• **What the exercise asks**
The records follow. Print, word for word, the first line through the "From stdpp Require" line.

• **Stored items**
(* ===== verification/Wallet.v ===== *)
(** * The wallet (rai/node/wallet.cpp)

    A wallet is a table of account keys, encrypted by a wallet key, which is kept
    encrypted by a key that is derived from the user's password.  Seven entries of
    the table, under the numbers from zero to six, are special; the others are
    accounts, whose value is an encrypted private key or the index of a key that
    is derived from the wallet's seed.

    AES, Argon2 and Ed25519 are not part of this program; they are the parameters
    of the class [WalletCrypto].  AES is used in counter mode, which adds a key
    stream to the text, so the parameter is that key stream.  Random numbers are
    arguments. *)
From Stdlib Require Import ZArith Lia List.
From stdpp Require Import prelude gmap sorting.
From S2P Require Import Prelude Lists Blake2b Numbers Streams Blocks Store Ledger Work BootstrapServer.

Local Open Scope m_scope.

Class WalletCrypto := {
  (** The first 256 bits of the key stream of AES-256 in counter mode. *)
  aes_ctr : Z -> Z -> Z;
  (** Argon2d with a cost of memory, for a password and a salt. *)
  argon2 : Z -> list byte -> Z -> Z;
  ed25519_publickey : Z -> account
}.

(** ** Keys *)

Section Keys.
Context `{WalletCrypto, Network}.

(** [uint256_union::encrypt] and [raw_key::decrypt]. *)
Definition encrypt (cleartext key iv : Z) : Z := xor256 cleartext (aes_ctr key iv).
Definition decrypt (ciphertext key iv : Z) : Z := xor256 ciphertext (aes_ctr key iv).

(** [rai::deterministic_key]: the seed, and the last four bytes of the index. *)
Definition derived_key (seed index : Z) : Z := be_combine (blake2b_hash 32 [be_split 32 seed; be_split 4 index]).

#[global] Opaque derived_key.

Definition kdf_full_work : Z := 64 * 1024.
Definition kdf_test_work : Z := 8.
Definition kdf_work : Z := if decide (rai_network = rai_test_network) then kdf_test_work else kdf_full_work.

(** [kdf::phs] *)
Definition phs (text : list byte) (salt : Z) : Z := argon2 kdf_work text salt.
End Keys.

(** ** Fans *)

(** A key spread out over several values, at least one. *)
Definition fan := list Z.

(** The constructor; the values drawn are [random]. *)
Definition fan_new (key : Z) (random : list Z) : fan := random ++ [fold_left xor256 random key].

Definition fan_value (f : fan) : Z := fold_left xor256 f 0.

Definition fan_value_set (v : Z) (f : fan) : fan :=
  match f with
  | [] => [] (* a fan is never empty *)
  | x :: f' => xor256 (xor256 x (fan_value f)) v :: f'
  end.

(** ** The table *)

Record wallet_value := WalletValue { wv_key : Z; wv_work : Z }.

Record wallet_store := WalletStore {
  entries : gmap Z wallet_value;
  password : fan;
  wallet_key_mem : fan
}.

Definition set_entries (f : gmap Z wallet_value -> gmap Z wallet_value) (w : wallet_store) : wallet_store :=
  WalletStore (f (entries w)) (password w) (wallet_key_mem w).
Definition set_password (f : fan -> fan) (w : wallet_store) : wallet_store :=
  WalletStore (entries w) (f (password w)) (wallet_key_mem w).
Definition set_wallet_key_mem (f : fan -> fan) (w : wallet_store) : wallet_store :=
  WalletStore (entries w) (password w) (f (wallet_key_mem w)).

Definition version_special : Z := 0.
Definition salt_special : Z := 1.
Definition wallet_key_special : Z := 2.
Definition check_special : Z := 3.
Definition representative_special : Z := 4.
Definition seed_special : Z := 5.
Definition deterministic_index_special : Z := 6.
Definition special_count : Z := 7.

Definition version_current : Z := 3.

Definition entry_get_raw (w : wallet_store) (k : Z) : wallet_value := default (WalletValue 0 0) (entries w !! k).
Definition entry_put_raw (k : Z) (v : wallet_value) : M wallet_store unit := st_put (set_entries (insert k v)).
Definition erase (k : Z) : M wallet_store unit :=
  there <- st_get (fun w => bool_decide (is_Some (entries w !! k)));;
  st_assert there ;;;
  st_put (set_entries (delete k)).

(** [begin]: the accounts in order, and [find] as [exists] uses it. *)
Definition wallet_begin (w : wallet_store) : list (Z * wallet_value) := table_from special_count (entries w).
Definition key_exists (w : wallet_store) (k : Z) : bool :=
  match first_from k (entries w) with Some (x, _) => x =? k | None => false end.

Definition wallet_accounts (w : wallet_store) : list account := fst <$> wallet_begin w.

Definition check (w : wallet_store) : Z := wv_key (entry_get_raw w check_special).
Definition salt (w : wallet_store) : Z := wv_key (entry_get_raw w salt_special).
(** [salt.owords[0]] *)
Definition salt_iv (w : wallet_store) : Z := Z.shiftr (salt w) 128.

Definition version (w : wallet_store) : Z := wrap 8 (wv_key (entry_get_raw w version_special)).
Definition version_put (v : Z) : M wallet_store unit := entry_put_raw version_special (WalletValue v 0).

Definition representative_set (a : account) : M wallet_store unit := entry_put_raw representative_special (WalletValue a 0).
Definition wallet_representative (w : wallet_store) : account := wv_key (entry_get_raw w representative_special).
Definition is_representative (w : wallet_store) : bool := key_exists w (wallet_representative w).

Definition deterministic_index_get (w : wallet_store) : Z := wrap 32 (wv_key (entry_get_raw w deterministic_index_special)).
Definition deterministic_index_set (i : Z) : M wallet_store unit := entry_put_raw deterministic_index_special (WalletValue i 0).

Inductive key_type := not_a_type | unknown | adhoc | deterministic.
#[export] Instance key_type_eq_dec : EqDecision key_type.
Proof. solve_decision. Defined.

Definition key_type_of (v : wallet_value) : key_type :=
  if 2 ^ 64 - 1 <? wv_key v then adhoc
  else if wrap 32 (Z.shiftr (wv_key v) 32) =? 1 then deterministic
  else unknown.

(** ** Passwords and keys *)

Section Store.
Context `{WalletCrypto, Network}.

Definition wallet_key (w : wallet_store) : Z :=
  decrypt (fan_value (wallet_key_mem w)) (fan_value (password w)) (salt_iv w).

Definition seed (w : wallet_store) : Z := decrypt (wv_key (entry_get_raw w seed_special)) (wallet_key w) (salt_iv w).

Definition valid_password (w : wallet_store) : bool := check w =? encrypt 0 (wallet_key w) (salt_iv w).

Definition derive_key (w : wallet_store) (text : list byte) : Z := phs text (salt w).

(** The loop of [deterministic_clear] over the accounts there were. *)
Fixpoint clear_keys (l : list (Z * wallet_value)) : M wallet_store unit :=
  match l with
  | [] => st_ret tt
  | (k, v) :: l =>
      (if bool_decide (key_type_of v = deterministic) then erase k else st_ret tt) ;;;
      clear_keys l
  end.

Definition deterministic_clear : M wallet_store unit :=
  l <- st_get wallet_begin;;
  clear_keys l ;;;
  deterministic_index_set 0.

Definition seed_set (prv : Z) : M wallet_store unit :=
  ciphertext <- st_get (fun w => encrypt prv (wallet_key w) (salt_iv w));;
  entry_put_raw seed_special (WalletValue ciphertext 0) ;;;
  deterministic_clear.

Definition deterministic_key (index : Z) : M wallet_store Z :=
  ok <- st_get valid_password;;
  st_assert ok ;;;
  st_get (fun w => derived_key (seed w) index).

(** The index of the first key that is not there yet, and its public key. *)
Fixpoint find_index (fuel : nat) (index : Z) : M wallet_store (Z * account) :=
  match fuel with
  | O => st_fault Out_of_fuel
  | S fuel =>
      prv <- deterministic_key index;;
      let result := ed25519_publickey prv in
      there <- st_get (fun w => key_exists w result);;
      if there : bool then find_index fuel (wrap 32 (index + 1)) else st_ret (index, result)
  end.

Definition deterministic_insert (fuel : nat) : M wallet_store account :=
  index <- st_get deterministic_index_get;;
  x <- find_index fuel index;;
  let '(index, result) := x in
  let marker := Z.lor (Z.shiftl 1 32) index in
  entry_put_raw result (WalletValue marker 0) ;;;
  deterministic_index_set (wrap 32 (index + 1)) ;;;
  st_ret result.

Definition insert_adhoc (prv : Z) : M wallet_store account :=
  ok <- st_get valid_password;;
  st_assert ok ;;;
  let pub := ed25519_publickey prv in
  ciphertext <- st_get (fun w => encrypt prv (wallet_key w) (salt_iv w));;
  entry_put_raw pub (WalletValue ciphertext 0) ;;;
  st_ret pub.

(** The private key, or [None] for an error.  The assertion of
    [deterministic_key] was tested before. *)
Definition fetch (w : wallet_store) (pub : account) : option Z :=
  let prv :=
    if valid_password w then
      let value := entry_get_raw w pub in
      if negb (is_zero (wv_key value)) then
        match key_type_of value with
        | deterministic => Some (derived_key (seed w) (wrap 32 (wv_key value)))
        | adhoc => Some (decrypt (wv_key value) (wallet_key w) (salt_iv w))
        | _ => None
        end
      else None
    else None in
  match prv with
  | Some prv => if pub =? ed25519_publickey prv then Some prv else None
  | None => None
  end.

(** Whether it failed. *)
Definition rekey (text : list byte) : M wallet_store bool :=
  ok <- st_get valid_password;;
  if ok : bool then
    password_new <- st_get (fun w => derive_key w text);;
    wallet_key_l <- st_get wallet_key;;
    st_put (set_password (fan_value_set password_new)) ;;;
    encrypted <- st_get (fun w => encrypt wallet_key_l password_new (salt_iv w));;
    st_put (set_wallet_key_mem (fan_value_set encrypted)) ;;;
    entry_put_raw wallet_key_special (WalletValue encrypted 0) ;;;
    st_ret false
  else st_ret true.

(** ** Upgrades *)

(** A key that the wallet key does not decrypt is tried with the keys that the
    zero password and the empty password would give. *)
Definition upgrade_key (zero_password empty_password : Z) (k : Z) : M wallet_store unit :=
  found <- st_get (fun w => fetch w k);;
  match found with
  | Some _ => st_ret tt
  | None =>
      data <- st_get (fun w => wv_key (entry_get_raw w k));;
      iv <- st_get salt_iv;;
      let prv := decrypt data zero_password iv in
      if ed25519_publickey prv =? k then insert_adhoc prv ;;; st_ret tt
      else
        let prv := decrypt data empty_password iv in
        if ed25519_publickey prv =? k then insert_adhoc prv ;;; st_ret tt else st_ret tt
  end.

Fixpoint upgrade_keys (zero_password empty_password : Z) (l : list account) : M wallet_store unit :=
  match l with
  | [] => st_ret tt
  | k :: l => upgrade_key zero_password empty_password k ;;; upgrade_keys zero_password empty_password l
  end.

Definition upgrade_v1_v2 : M wallet_store unit :=
  v <- st_get version;;
  st_assert (v =? 1) ;;;
  value <- st_get (fun w => wv_key (entry_get_raw w wallet_key_special));;
  zero_password <- st_get (fun w => decrypt value 0 (salt_iv w));;
  empty_password <- st_get (fun w => decrypt value (derive_key w []) (salt_iv w));;
  l <- st_get wallet_accounts;;
  upgrade_keys zero_password empty_password l ;;;
  version_put 2.

Definition upgrade_v2_v3 (random_seed : Z) : M wallet_store unit :=
  v <- st_get version;;
  st_assert (v =? 2) ;;;
  seed_set random_seed ;;;
  entry_put_raw deterministic_index_special (WalletValue 0 0) ;;;
  version_put 3.

(** Whether it failed.  The version is read in the transaction of the caller,
    which does not see what an upgrade has written. *)
Definition attempt_password (random_seed : Z) (text : list byte) : M wallet_store bool :=
  password_l <- st_get (fun w => derive_key w text);;
  st_put (set_password (fan_value_set password_l)) ;;;
  ok <- st_get valid_password;;
  v <- st_get version;;
  (if ok : bool then
     (if v =? 1 then upgrade_v1_v2 else st_ret tt) ;;;
     (if v =? 2 then upgrade_v2_v3 random_seed else st_ret tt)
   else st_ret tt) ;;;
  st_ret (negb ok).

(** ** Creation *)

Record wallet_random := WalletRandom {
  r_salt : Z; r_wallet_key : Z; r_seed : Z;
  r_password : list Z; r_wallet_key_mem : list Z
}.

(** The constructor, on a table that may be a wallet already. *)
Definition wallet_store_new (table : gmap Z wallet_value) (representative_a : account) (r : wallet_random) : res wallet_store :=
  let w := WalletStore table (fan_new 0 (r_password r)) (fan_new 0 (r_wallet_key_mem r)) in
  let init : M wallet_store unit :=
    there <- st_get (fun w => bool_decide (is_Some (entries w !! version_special)));;
    (if negb there then
       version_put version_current ;;;
       entry_put_raw salt_special (WalletValue (r_salt r) 0) ;;;
       st_put (set_password (fan_value_set 0)) ;;;
       iv <- st_get salt_iv;;
       let encrypted := encrypt (r_wallet_key r) 0 iv in
       entry_put_raw wallet_key_special (WalletValue encrypted 0) ;;;
       st_put (set_wallet_key_mem (fan_value_set encrypted)) ;;;
       entry_put_raw check_special (WalletValue (encrypt 0 (r_wallet_key r) iv) 0) ;;;
       entry_put_raw representative_special (WalletValue representative_a 0) ;;;
       seed_set (r_seed r) ;;;
       entry_put_raw deterministic_index_special (WalletValue 0 0)
     else st_ret tt) ;;;
    key <- st_get (fun w => wv_key (entry_get_raw w wallet_key_special));;
    st_put (set_wallet_key_mem (fan_value_set key)) in
  match init w with Ok (_, w) => Ok w | Fault f => Fault f end.

(** ** Work *)

Definition work_get (w : wallet_store) (k : account) : option Z :=
  let entry := entry_get_raw w k in
  if negb (is_zero (wv_key entry)) then Some (wv_work entry) else None.

Definition work_put (k : account) (work : Z) : M wallet_store unit :=
  entry <- st_get (fun w => entry_get_raw w k);;
  st_assert (negb (is_zero (wv_key entry))) ;;;
  entry_put_raw k (WalletValue (wv_key entry) work).

(** ** The wallet *)

(** [wallet::insert_adhoc] and [wallet::deterministic_insert], without the work
    that is generated for the new account; zero stands for failure. *)
Definition wallet_insert_adhoc (prv : Z) : M wallet_store account :=
  ok <- st_get valid_password;;
  if ok : bool then insert_adhoc prv else st_ret 0.

Definition wallet_deterministic_insert (fuel : nat) : M wallet_store account :=
  ok <- st_get valid_password;;
  if ok : bool then deterministic_insert fuel else st_ret 0.

(** [wallet::enter_initial_password]: newly created wallets have a zero key. *)
Definition enter_initial_password (random_seed : Z) : M wallet_store unit :=
  password_l <- st_get (fun w => fan_value (password w));;
  if is_zero password_l then
    ok <- st_get valid_password;;
    (if ok : bool then rekey [] ;;; st_ret tt else st_ret tt) ;;;
    attempt_password random_seed [] ;;;
    st_ret tt
  else st_ret tt.

(** ** Between wallets *)

(** The wallet that is called and the other one. *)
Abbreviation both := (wallet_store * wallet_store)%type.

Definition on_this {A} (m : M wallet_store A) : M both A := fun x =>
  match m (fst x) with Ok (a, w) => Ok (a, (w, snd x)) | Fault f => Fault f end.
Definition on_other {A} (m : M wallet_store A) : M both A := fun x =>
  match m (snd x) with Ok (a, w) => Ok (a, (fst x, w)) | Fault f => Fault f end.

(** [result] stays set, and then nothing is moved any more. *)
Fixpoint move_keys (keys : list account) (result : bool) : M both bool :=
  match keys with
  | [] => st_ret result
  | k :: keys =>
      prv <- st_get (fun x => fetch (snd x) k);;
      match prv, result with
      | Some prv, false => on_this (insert_adhoc prv) ;;; on_other (erase k) ;;; move_keys keys false
      | _, _ => move_keys keys true
      end
  end.

Definition wallet_move (keys : list account) : M both bool :=
  ok <- st_get (fun x => valid_password (fst x));;
  st_assert ok ;;;
  ok <- st_get (fun x => valid_password (snd x));;
  st_assert ok ;;;
  move_keys keys false.

Definition wallet_import : M both bool :=
  ok <- st_get (fun x => valid_password (fst x));;
  st_assert ok ;;;
  ok <- st_get (fun x => valid_password (snd x));;
  st_assert ok ;;;
  keys <- st_get (fun x => wallet_accounts (snd x));;
  move_keys keys false.
End Store.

• **Answer section**
(* ===== verification/Wallet.v ===== *)
(** * The wallet (rai/node/wallet.cpp)

    A wallet is a table of account keys, encrypted by a wallet key, which is kept
    encrypted by a key that is derived from the user's password.  Seven entries of
    the table, under the numbers from zero to six, are special; the others are
    accounts, whose value is an encrypted private key or the index of a key that
    is derived from the wallet's seed.

    AES, Argon2 and Ed25519 are not part of this program; they are the parameters
    of the class [WalletCrypto].  AES is used in counter mode, which adds a key
    stream to the text, so the parameter is that key stream.  Random numbers are
    arguments. *)
From Stdlib Require Import ZArith Lia List.
From stdpp Require Import prelude gmap sorting.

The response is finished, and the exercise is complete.